A médica trouxe o Caio para perto do meu rosto. E aí eu me encostei e cheirei a cabeça dele...  
E o mundo parou. Ninguém tinha me avisado do impacto que é o cheiro do filho da gente. Não dá para descrever, mas é uma sensação completamente animal. Eu ainda visualizo o caminho que aquele cheiro quente e meio doce percorreu das minhas narinas até o meu cérebro e pelo meu corpo inteiro, ficando gravado para sempre. Reconheceria o cheiro do meu bebê em qualquer lugar do mundo.  

Naqueles segundos eu me descobri bicho. Animal. Irracional. Forte. Poderosa. Brava. Só instinto. E foi muito bom! Ali eu sabia que amaria aquela criaturazinha acima de qualquer outra. Que cuidaria. Defenderia. Educaria. Mataria em sua defesa. Morreria em sua defesa.  

Antes que você torça o nariz: ele não estava com cheiro de sangue, nem de placenta, nem dos líquidos todos que envolvem um recém-nascido.
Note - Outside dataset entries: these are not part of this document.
(** C14. itrunc, inside a transaction with room for the free map and two more blocks,
    frees exactly the blocks of the file: its data blocks and its indirect block
    are no longer in use and every other block is in use or free as before.  The
    inode is an empty file's with its other fields as they were, on the disk as in
    memory, and no block but the free map and the inode's own has changed. *)
Theorem itrunc_frees `{Fuel} `{DiskLaws} D p s V T i ip N :
  (0 < fuel)%nat -> tview D p s V T -> file_on s V i ip N -> i_dev ip = D ->
  room s (foldr add_home T (bmaps (sb s))) 2 ->
  let ib := IBLOCK (i_inum ip) (sb s) in let ip' := set_i_size 0 (set_i_addrs (replicate 13 0) ip) in
  exists s' V' T', itrunc i s = Ret tt s' /\ fs_upd s s' /\ inodes s' = <[i := ip']> (inodes s) /\ disk s' = disk s /\
    tview D p s' V' T' /\ file_on s' V' i ip' 0 /\
    (forall c, 0 <= c < sb_size (sb s) -> in_use V' (sb s) c = true <-> in_use V (sb s) c = true /\ ~ fblock V ip N c) /\
    (forall c, c ∉ bmaps (sb s) -> c <> ib -> V' c = V c) /\
    read_dinode (V' ib) (dinode_off (i_inum ip)) ip' = ip'.
Proof.
  intros Hf Ht [Hi Hio Hm Hs Hsz (Hibr & Hibu & Hibn & Hibf)] Hd Hr ib ip'. fold ib in Hibr, Hibu, Hibn, Hibf. set (sp := sb s) in *.
  set (X := foldr add_home T (bmaps sp)) in *. destruct (add_all_in T (bmaps sp)) as [HX1 HX2]. fold X in HX1, HX2.
  assert (Htr : trunc D p sp V X s V T ∅ (first_blocks V ip (Z.min (Z.of_nat 0) N))).
  { replace (Z.min (Z.of_nat 0) N) with 0 by (pose proof (ly_max _ _ _ (st_layout _ _ _ _ Hs)); lia).
    split; [by apply topen_tview|done|by apply freed_refl|by split|done|rewrite size_empty; lia|set_solver]. }
  assert (Hc0 : cleared 0 ip = ip) by (by destruct ip). rewrite <- Hc0 in Hi at 1.
  destruct (trunc_direct D p Hf sp V X i ip N Hs Hd 12 0 s V T eq_refl Htr Hi) as (s1 & V1 & T1 & E1 & C1 & Ei1 & Htr1).
  assert (Hi1 : inodes s1 !! i = Some (cleared 12 ip)) by (rewrite Ei1; apply list_lookup_insert_eq; by eapply lookup_lt_Some).
  destruct (trunc_last D p Hf sp V X i ip N s1 V1 T1 Hs Hd Htr1 Hi1) as (s2 & V2 & T2 & F & E2 & C2 & Ei2 & Htr2 & HF).
  assert (Hi2 : inodes s2 !! i = Some (cleared 13 ip)) by (rewrite Ei2; apply list_lookup_insert_eq; by eapply lookup_lt_Some).
  assert (Eip' : set_i_size 0 (cleared 13 ip) = ip').
  { unfold cleared, ip'. rewrite drop_ge by (pose proof (st_len _ _ _ _ Hs); lia). by rewrite app_nil_r. }
  unfold itrunc. change (Z.to_nat NDIRECT) with 12%nat. rewrite (bind_Ret _ _ _ _ _ E1), (bind_Ret _ _ _ _ _ (eq_refl : geti i s1 = Ret (inodes s1 !!! i) s1)).
  rewrite (list_lookup_total_correct _ _ _ Hi1), (proj1 (cleared_S 12 ip (st_len _ _ _ _ Hs) ltac:(lia))). cbv zeta. fold (ind_of ip).
  rewrite (bind_Ret _ _ _ _ _ E2), (bind_Ret _ _ _ _ _ (modi_eq s2 i _ _ Hi2)), Eip'.
  pose proof Htr2 as [Ht2 Esb2 [Hm2 Hu2 Ho2] [Hft2a Hft2b] _ _ _]. set (s3 := set_inodes _ s2).
  destruct (iupdate_eq D p Hf s3 V2 T2 i ip' 2) as (s4 & E4 & C4 & Ht4 & _).
  { by apply tview_set_inodes, topen_tview. }
  { apply list_lookup_total_correct, list_lookup_insert_eq. by eapply lookup_lt_Some. }
  { done. }
  { unfold IBLOCK. apply u32_range. }
  { eapply subset_room; [exact Hft2a|apply (to_nodup _ _ _ _ _ _ Ht2)|exact Hft2b]. }
  { lia. }
  change (sb s3) with (sb s2) in Ht4. rewrite Esb2 in Ht4. change (i_inum ip') with (i_inum ip) in Ht4. fold ib in Ht4.
  destruct (tx_only_inodes _ _ C4) as (Ei4 & _ & Esb4 & _). eexists s4, _, _. split; [exact E4|].
  assert (Cu : fs_upd s s4).
  { eapply fs_upd_trans; [exact C1|]. eapply fs_upd_trans; [exact C2|]. unfold fs_upd. cbn [inodes]. rewrite Ei4. exact (tx_fs_only _ _ C4). }
  destruct (fs_upd_same _ _ Cu) as (Esb & _ & Edisk & _). fold sp in Esb. split; [done|].
  assert (Ein : inodes s4 = <[i := ip']> (inodes s)) by (rewrite Ei4; unfold s3; cbn [inodes set_inodes]; by rewrite Ei2, Ei1, !list_insert_insert_eq).
  do 2 (split; [done|]). set (x := write_dinode (V2 ib) (dinode_off (i_inum ip)) ip') in *. split; [exact Ht4|].
  assert (Hok' : inode_ok ip').
  { destruct Hio as [Hsh _ _ _]. split; [done|cbn; lia| |done]. cbn [i_addrs ip' set_i_size set_i_addrs]. apply Forall_replicate. lia. }
  pose proof (dinode_off_fits (i_inum ip)) as Hdo. pose proof (fm_len _ _ Hm2 ib) as Hlib.
  assert (Hx : length x = Z.to_nat BSIZE) by (unfold x; rewrite write_dinode_length; [done|lia|lia|apply Hok']).
  destruct (fstate_empty V2 sp ip' (fm_len _ _ Hm2) eq_refl) as [Hs2 Hfb2].
  destruct (fstate_fset V2 sp ip' 0 ib x Hm2 Hs2 Hibn (Hfb2 ib) Hx) as (Hm3 & Hs3 & Hu3 & _ & Hfb3).
  assert (Huse : forall c, 0 <= c < sb_size sp -> in_use (fset V2 ib x) sp c = true <-> in_use V sp c = true /\ ~ fblock V ip N c).
  { intros c Hc. rewrite Hu3, Hu2 by done. rewrite andb_true_iff, negb_true_iff, bool_decide_eq_false, HF. done. }
  split.
  { split; rewrite ?Esb; try done; [rewrite Ein; apply list_lookup_insert_eq; by eapply lookup_lt_Some|].
    change (0 <= ib < sb_size sp /\ in_use (fset V2 ib x) sp ib = true /\ ib ∉ bmaps sp /\ ~ fblock (fset V2 ib x) ip' 0 ib).
    rewrite Huse, Hfb3 by done. auto. }
  split; [done|]. split.
  - intros c Hcn Hci. unfold fset. rewrite decide_False by done. by apply Ho2.
  - unfold fset. rewrite decide_True by done. unfold x. rewrite read_write_dinode; [by destruct ip'|lia|rewrite Hlib; lia|done].
Qed.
Meu filho nasceu com agenesia da mão esquerda e, por isso, foi levado às pressas antes que eu o visse. Foi examinado primeiro e,quando chegou ao meu colo, já estava todo limpinho. Também não era cheiro de sabonete, porque ele não foi lavado com sabonete.   

Era simplesmente o cheiro dele, que eu busquei depois durante anos a cada vez que ele passava perto de mim. A cada vez que eu enterrava meu nariz nos cachinhos castanhos do meu leão, sempre identificava o mesmo cheiro, por baixo de qualquer outra coisa: sabonete, shampoo, creminho, bala, chocolate, terra, leite, ou outros odores menos agradáveis.


Aí nasceu Alice. E foi igualzinho. Só que eu já sabia. Estava preparada. Pude antecipar, apreciar a espera e esvaziar bem os pulmões antes de cheirar pela primeira vez a cabecinha loira, o rosto amassadinho e inchado da minha passarinha. Não me canso de cheirar aquela menina querida, o tempo todo que passo com ela.  

O mais curioso é que o cheiro do Caio mudou completamente, agora que ele é um adolescente. Claro que ainda o abraço, e muito, mesmo que esteja saindo da Educação Física. Mas prefiro quando sai do banho e se borrifa com os boticários da vida... Sou uma força da natureza – e a natureza sabe das coisas. Ele agora está se transformando em um homem – o cheiro de filhote não existe mais. Ele não precisa mais de tanta proteção, de tanto apoio para tudo.  

Mas eu ainda morreria – e, sem dúvida nenhuma, mataria – por ele. Sou um bicho.